Take the entries below and print, exactly, the stretch from the line containing "(* ===== verification/Wire.v ===== *)" through the line containing "what the consumer", both included.

Records drawn from a dataset
-- -- --

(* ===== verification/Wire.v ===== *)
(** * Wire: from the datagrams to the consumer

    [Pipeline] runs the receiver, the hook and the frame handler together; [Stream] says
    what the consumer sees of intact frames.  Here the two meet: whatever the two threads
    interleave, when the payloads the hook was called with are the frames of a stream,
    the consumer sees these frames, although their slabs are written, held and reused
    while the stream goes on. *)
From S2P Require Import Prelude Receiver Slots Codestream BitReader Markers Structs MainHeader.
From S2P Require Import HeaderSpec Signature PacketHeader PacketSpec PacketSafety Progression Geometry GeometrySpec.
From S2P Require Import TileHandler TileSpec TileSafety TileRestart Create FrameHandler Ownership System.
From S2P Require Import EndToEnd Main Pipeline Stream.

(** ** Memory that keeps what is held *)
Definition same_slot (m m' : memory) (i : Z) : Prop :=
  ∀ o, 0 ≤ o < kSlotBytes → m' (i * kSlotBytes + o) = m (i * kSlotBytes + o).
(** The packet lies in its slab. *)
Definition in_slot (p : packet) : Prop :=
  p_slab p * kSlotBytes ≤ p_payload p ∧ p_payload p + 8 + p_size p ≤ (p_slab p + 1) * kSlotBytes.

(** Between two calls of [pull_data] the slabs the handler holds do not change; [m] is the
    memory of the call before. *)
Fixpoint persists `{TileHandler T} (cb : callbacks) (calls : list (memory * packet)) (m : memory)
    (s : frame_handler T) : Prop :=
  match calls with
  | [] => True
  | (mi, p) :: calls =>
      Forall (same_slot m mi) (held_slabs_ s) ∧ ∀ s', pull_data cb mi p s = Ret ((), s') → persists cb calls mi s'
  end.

-- -- --

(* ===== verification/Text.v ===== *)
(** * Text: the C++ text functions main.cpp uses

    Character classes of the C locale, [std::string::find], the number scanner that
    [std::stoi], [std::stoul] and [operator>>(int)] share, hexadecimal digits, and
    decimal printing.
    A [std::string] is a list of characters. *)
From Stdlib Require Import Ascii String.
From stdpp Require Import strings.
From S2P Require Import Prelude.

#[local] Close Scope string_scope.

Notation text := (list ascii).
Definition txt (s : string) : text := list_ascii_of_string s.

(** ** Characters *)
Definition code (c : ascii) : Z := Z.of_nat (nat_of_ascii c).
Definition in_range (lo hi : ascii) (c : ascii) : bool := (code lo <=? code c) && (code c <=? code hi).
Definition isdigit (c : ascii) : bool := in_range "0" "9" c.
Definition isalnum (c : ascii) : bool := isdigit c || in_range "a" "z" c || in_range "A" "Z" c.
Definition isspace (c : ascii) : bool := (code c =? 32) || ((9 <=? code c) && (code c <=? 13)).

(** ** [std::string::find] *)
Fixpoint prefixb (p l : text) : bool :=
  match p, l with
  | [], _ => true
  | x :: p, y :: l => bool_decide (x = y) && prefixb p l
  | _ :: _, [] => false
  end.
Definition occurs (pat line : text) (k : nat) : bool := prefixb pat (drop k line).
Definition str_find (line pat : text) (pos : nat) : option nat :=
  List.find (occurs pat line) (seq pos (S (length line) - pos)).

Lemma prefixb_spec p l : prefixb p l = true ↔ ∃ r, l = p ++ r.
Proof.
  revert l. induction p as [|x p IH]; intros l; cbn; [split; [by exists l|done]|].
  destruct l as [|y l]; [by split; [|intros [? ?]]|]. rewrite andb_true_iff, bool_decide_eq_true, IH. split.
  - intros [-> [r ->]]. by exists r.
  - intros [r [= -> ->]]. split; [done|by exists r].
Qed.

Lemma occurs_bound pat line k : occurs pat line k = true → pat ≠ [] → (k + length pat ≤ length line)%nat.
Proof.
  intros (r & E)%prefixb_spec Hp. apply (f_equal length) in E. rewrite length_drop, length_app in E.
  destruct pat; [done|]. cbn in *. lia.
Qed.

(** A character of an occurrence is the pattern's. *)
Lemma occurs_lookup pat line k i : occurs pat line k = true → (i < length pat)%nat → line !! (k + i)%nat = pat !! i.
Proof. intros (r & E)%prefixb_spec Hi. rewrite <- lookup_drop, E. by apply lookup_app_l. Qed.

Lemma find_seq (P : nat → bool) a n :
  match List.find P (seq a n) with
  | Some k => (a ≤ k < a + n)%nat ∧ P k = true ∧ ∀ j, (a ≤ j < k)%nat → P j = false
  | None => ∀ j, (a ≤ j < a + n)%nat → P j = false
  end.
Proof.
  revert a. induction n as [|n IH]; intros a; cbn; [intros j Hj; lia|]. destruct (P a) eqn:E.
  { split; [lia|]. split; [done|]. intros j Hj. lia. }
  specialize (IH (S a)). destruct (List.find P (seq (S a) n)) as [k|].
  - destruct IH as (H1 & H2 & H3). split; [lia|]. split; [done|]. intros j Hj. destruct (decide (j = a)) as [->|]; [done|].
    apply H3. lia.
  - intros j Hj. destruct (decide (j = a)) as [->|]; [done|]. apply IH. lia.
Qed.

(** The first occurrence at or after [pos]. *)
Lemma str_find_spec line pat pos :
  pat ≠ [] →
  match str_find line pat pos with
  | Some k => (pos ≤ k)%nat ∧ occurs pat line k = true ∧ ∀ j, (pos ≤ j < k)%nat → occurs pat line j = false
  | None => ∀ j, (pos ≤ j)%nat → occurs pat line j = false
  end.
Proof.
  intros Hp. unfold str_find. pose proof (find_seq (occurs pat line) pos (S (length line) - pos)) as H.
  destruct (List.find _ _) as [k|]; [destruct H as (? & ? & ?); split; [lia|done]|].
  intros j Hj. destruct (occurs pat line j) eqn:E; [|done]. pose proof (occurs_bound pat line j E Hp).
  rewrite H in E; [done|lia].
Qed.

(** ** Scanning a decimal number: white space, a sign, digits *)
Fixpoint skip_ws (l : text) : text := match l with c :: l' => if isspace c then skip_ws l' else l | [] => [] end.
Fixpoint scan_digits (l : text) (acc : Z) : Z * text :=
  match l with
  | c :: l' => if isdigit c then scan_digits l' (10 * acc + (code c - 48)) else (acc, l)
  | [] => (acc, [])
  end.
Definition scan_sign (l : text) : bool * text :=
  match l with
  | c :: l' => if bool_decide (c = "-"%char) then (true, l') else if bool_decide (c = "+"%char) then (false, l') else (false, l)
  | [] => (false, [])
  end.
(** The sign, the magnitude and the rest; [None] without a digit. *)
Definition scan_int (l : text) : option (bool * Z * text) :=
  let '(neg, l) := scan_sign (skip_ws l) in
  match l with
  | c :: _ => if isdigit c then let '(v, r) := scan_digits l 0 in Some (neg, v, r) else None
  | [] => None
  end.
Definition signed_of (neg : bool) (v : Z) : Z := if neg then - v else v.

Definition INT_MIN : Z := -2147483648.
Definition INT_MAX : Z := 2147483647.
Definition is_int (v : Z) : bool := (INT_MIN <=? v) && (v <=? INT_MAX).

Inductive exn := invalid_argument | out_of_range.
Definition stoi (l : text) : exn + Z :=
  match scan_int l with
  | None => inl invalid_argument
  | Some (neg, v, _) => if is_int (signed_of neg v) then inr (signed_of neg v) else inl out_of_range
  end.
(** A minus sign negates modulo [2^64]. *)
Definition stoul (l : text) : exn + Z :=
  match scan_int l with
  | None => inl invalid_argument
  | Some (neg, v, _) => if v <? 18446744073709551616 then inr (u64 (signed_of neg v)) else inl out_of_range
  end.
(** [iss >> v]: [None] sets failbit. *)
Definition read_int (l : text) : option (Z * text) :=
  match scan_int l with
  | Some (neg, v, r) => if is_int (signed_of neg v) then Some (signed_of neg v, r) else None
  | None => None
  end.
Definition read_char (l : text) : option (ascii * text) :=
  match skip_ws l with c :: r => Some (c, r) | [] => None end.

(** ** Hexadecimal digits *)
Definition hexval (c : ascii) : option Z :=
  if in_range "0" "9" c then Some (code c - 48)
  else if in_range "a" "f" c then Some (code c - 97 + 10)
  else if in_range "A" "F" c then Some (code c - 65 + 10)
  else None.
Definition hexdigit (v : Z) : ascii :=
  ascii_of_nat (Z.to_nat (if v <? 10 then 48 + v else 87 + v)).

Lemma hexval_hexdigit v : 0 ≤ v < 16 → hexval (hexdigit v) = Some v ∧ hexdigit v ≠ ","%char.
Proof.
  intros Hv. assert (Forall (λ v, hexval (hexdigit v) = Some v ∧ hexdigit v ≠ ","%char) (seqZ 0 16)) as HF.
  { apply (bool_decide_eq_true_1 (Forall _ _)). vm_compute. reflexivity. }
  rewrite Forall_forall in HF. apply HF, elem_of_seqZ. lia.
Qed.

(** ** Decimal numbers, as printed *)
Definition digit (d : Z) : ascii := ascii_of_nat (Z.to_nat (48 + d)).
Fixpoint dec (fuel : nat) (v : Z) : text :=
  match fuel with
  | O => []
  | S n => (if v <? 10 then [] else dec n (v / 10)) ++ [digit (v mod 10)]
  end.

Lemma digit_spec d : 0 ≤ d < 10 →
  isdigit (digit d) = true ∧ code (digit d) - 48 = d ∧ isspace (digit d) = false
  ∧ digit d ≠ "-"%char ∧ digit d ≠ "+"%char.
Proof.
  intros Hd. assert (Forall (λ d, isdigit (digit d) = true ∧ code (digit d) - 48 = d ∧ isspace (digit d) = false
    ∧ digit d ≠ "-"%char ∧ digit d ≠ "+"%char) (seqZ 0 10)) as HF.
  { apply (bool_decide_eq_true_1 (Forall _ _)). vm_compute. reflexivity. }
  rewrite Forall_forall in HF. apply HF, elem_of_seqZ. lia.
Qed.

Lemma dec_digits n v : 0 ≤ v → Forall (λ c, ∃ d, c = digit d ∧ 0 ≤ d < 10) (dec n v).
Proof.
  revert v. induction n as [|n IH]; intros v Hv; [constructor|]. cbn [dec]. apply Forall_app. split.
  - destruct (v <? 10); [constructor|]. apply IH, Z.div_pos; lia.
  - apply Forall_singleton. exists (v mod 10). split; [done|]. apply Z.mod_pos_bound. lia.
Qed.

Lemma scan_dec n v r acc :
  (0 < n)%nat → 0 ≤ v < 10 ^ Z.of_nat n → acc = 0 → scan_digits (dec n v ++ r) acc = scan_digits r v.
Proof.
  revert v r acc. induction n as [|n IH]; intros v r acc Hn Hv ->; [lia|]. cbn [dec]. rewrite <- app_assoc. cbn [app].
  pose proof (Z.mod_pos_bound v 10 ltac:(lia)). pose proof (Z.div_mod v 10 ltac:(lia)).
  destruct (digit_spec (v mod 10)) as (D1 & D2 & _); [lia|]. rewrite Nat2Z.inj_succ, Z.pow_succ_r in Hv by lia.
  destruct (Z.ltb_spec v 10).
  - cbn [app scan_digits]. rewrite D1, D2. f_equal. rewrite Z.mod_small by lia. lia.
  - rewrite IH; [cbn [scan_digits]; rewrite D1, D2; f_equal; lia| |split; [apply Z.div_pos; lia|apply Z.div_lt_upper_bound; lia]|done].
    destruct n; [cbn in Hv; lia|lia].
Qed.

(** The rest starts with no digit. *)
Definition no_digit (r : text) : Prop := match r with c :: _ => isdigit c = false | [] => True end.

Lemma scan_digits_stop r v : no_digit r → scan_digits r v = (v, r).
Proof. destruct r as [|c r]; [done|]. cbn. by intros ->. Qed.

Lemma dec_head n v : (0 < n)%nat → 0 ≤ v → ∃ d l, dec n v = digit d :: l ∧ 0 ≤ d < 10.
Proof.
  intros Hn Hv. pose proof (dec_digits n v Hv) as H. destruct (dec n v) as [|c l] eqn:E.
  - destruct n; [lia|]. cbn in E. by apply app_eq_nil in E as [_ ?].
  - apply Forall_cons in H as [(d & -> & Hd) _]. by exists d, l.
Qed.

-- -- --

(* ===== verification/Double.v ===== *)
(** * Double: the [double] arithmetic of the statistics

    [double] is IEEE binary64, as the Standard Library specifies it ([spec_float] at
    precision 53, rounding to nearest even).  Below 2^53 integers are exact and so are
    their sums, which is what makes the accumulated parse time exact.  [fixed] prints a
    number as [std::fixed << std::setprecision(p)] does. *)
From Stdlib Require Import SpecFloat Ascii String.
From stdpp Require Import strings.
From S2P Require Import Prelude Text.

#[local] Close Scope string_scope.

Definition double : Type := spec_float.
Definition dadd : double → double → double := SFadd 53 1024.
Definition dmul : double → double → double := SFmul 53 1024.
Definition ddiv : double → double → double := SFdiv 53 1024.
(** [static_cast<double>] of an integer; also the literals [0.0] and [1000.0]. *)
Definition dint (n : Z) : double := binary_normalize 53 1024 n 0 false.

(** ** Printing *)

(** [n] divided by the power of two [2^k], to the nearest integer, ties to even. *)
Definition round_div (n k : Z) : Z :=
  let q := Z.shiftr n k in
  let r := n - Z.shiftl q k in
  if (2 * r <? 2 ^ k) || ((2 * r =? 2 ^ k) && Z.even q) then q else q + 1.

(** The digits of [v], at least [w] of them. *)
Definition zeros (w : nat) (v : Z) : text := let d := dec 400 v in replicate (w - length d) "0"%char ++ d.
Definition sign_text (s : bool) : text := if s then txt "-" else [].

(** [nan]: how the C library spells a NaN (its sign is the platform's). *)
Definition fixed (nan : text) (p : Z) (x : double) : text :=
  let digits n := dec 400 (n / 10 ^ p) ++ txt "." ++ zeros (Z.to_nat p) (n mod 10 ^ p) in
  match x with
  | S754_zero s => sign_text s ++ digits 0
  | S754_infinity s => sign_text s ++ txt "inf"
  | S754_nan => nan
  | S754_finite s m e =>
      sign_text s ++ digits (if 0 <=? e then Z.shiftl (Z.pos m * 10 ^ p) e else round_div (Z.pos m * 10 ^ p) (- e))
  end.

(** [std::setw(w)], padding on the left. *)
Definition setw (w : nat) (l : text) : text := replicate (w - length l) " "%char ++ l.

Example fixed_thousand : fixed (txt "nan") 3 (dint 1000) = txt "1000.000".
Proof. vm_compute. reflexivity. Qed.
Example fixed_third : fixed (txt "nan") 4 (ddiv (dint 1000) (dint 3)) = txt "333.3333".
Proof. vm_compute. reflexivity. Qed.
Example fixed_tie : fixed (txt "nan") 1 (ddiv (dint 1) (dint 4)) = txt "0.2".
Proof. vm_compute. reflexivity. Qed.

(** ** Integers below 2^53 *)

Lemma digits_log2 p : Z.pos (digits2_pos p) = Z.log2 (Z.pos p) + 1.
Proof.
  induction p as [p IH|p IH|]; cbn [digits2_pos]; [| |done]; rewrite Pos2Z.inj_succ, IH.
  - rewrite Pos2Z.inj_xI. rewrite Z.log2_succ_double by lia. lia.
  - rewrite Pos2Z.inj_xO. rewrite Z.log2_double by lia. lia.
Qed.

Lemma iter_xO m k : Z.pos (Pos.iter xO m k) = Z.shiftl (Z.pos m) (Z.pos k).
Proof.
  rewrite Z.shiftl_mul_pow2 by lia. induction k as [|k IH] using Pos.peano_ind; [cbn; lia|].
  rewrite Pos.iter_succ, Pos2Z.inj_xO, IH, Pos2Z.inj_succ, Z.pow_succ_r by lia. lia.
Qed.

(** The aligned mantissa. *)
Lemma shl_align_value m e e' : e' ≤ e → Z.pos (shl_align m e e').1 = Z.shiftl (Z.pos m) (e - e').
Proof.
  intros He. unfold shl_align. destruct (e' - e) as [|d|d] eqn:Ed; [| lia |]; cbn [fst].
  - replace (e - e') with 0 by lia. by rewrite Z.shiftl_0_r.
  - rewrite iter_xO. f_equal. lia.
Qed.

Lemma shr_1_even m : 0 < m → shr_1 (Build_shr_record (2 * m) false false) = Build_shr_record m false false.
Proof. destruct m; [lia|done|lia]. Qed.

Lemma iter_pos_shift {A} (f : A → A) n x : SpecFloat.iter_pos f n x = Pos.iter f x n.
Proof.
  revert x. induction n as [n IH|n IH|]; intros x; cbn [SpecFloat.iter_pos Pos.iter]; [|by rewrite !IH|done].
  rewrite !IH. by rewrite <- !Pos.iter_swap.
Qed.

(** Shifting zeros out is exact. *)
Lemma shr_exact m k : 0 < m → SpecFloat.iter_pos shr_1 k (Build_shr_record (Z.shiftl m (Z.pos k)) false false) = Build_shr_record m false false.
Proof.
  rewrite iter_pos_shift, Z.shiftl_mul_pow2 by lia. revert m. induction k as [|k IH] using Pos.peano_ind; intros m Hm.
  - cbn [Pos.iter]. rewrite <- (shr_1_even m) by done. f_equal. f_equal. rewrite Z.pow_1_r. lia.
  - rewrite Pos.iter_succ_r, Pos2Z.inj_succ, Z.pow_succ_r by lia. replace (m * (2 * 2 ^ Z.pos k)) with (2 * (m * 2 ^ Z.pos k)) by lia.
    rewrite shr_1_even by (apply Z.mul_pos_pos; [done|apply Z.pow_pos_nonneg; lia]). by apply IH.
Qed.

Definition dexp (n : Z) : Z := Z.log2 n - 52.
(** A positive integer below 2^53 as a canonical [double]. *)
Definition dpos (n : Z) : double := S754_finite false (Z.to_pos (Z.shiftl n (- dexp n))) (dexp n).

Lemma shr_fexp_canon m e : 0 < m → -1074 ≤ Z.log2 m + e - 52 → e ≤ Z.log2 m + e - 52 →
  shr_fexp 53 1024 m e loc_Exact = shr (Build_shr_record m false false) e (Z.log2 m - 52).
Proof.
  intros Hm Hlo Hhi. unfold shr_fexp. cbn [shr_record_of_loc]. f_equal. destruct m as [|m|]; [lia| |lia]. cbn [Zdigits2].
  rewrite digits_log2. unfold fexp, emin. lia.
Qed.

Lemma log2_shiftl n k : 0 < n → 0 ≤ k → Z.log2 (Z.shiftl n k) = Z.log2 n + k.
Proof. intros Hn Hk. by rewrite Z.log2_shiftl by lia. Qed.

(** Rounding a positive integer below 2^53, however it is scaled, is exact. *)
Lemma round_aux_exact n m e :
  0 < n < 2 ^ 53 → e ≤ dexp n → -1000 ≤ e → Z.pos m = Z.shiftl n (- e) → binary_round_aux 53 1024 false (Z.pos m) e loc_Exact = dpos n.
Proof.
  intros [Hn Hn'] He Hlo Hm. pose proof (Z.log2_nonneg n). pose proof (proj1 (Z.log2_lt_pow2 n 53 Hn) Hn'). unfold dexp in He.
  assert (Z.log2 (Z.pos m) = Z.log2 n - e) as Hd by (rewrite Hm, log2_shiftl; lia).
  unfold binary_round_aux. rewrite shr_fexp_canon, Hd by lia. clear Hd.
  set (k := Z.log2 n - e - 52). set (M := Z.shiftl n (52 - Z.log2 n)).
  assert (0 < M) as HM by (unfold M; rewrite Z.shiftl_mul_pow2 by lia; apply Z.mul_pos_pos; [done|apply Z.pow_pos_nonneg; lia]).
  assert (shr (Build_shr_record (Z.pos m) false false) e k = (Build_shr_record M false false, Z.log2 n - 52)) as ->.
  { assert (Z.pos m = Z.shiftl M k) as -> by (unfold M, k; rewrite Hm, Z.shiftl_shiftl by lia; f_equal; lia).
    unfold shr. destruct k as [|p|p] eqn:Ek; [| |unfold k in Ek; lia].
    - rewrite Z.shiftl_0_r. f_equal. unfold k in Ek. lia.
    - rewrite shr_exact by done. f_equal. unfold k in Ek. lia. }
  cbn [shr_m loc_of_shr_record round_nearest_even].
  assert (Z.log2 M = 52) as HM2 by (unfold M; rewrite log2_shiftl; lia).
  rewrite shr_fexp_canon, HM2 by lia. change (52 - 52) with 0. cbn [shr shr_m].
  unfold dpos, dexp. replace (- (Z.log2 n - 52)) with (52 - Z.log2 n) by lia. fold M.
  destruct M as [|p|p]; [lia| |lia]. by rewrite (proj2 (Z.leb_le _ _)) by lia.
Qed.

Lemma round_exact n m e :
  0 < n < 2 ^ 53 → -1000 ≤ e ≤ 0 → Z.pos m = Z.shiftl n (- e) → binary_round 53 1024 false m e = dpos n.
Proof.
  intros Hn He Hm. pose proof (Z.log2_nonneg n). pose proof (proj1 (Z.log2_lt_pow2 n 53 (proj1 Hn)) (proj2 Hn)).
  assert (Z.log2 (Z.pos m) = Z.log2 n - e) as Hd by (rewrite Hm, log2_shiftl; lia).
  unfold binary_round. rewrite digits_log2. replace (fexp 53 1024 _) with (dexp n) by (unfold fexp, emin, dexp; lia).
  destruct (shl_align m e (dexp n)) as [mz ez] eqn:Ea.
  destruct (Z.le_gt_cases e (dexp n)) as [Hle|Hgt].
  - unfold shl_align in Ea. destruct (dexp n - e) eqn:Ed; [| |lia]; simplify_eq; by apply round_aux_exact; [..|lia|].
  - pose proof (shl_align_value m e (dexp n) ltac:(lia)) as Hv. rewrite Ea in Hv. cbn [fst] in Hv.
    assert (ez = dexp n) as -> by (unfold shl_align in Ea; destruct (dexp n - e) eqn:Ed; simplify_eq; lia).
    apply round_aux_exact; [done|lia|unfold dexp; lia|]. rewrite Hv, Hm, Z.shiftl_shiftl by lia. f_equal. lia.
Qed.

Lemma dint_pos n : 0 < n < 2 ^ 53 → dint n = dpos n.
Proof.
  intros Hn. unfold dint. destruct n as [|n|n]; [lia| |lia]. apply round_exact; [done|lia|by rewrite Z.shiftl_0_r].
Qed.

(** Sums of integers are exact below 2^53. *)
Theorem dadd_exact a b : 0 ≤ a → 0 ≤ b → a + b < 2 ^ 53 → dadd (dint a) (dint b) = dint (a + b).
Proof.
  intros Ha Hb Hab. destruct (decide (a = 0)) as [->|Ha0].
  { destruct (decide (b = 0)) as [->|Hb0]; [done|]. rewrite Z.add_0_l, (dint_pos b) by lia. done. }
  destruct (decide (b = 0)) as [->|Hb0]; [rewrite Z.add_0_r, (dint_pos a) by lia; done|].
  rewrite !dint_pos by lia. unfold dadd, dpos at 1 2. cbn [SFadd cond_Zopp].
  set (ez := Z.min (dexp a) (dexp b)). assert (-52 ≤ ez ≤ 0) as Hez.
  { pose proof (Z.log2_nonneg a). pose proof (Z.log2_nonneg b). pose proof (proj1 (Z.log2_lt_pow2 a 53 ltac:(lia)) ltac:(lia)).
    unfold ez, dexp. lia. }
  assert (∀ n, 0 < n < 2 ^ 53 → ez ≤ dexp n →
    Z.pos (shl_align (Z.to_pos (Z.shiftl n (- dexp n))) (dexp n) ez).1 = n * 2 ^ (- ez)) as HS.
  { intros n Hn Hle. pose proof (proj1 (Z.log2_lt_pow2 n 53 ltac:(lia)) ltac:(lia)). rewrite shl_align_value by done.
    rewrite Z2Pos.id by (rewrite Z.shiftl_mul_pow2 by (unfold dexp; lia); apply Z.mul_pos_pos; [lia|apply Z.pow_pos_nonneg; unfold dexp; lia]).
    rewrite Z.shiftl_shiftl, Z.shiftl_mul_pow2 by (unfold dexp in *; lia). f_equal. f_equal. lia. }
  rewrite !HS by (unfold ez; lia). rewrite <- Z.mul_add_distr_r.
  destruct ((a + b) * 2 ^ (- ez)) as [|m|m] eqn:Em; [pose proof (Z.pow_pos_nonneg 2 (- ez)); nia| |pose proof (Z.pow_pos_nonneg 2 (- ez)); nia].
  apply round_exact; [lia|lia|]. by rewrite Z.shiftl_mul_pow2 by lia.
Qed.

-- -- --

[Result for this exercise]:
(* ===== verification/Wire.v ===== *)
(** * Wire: from the datagrams to the consumer

    [Pipeline] runs the receiver, the hook and the frame handler together; [Stream] says
    what the consumer sees of intact frames.  Here the two meet: whatever the two threads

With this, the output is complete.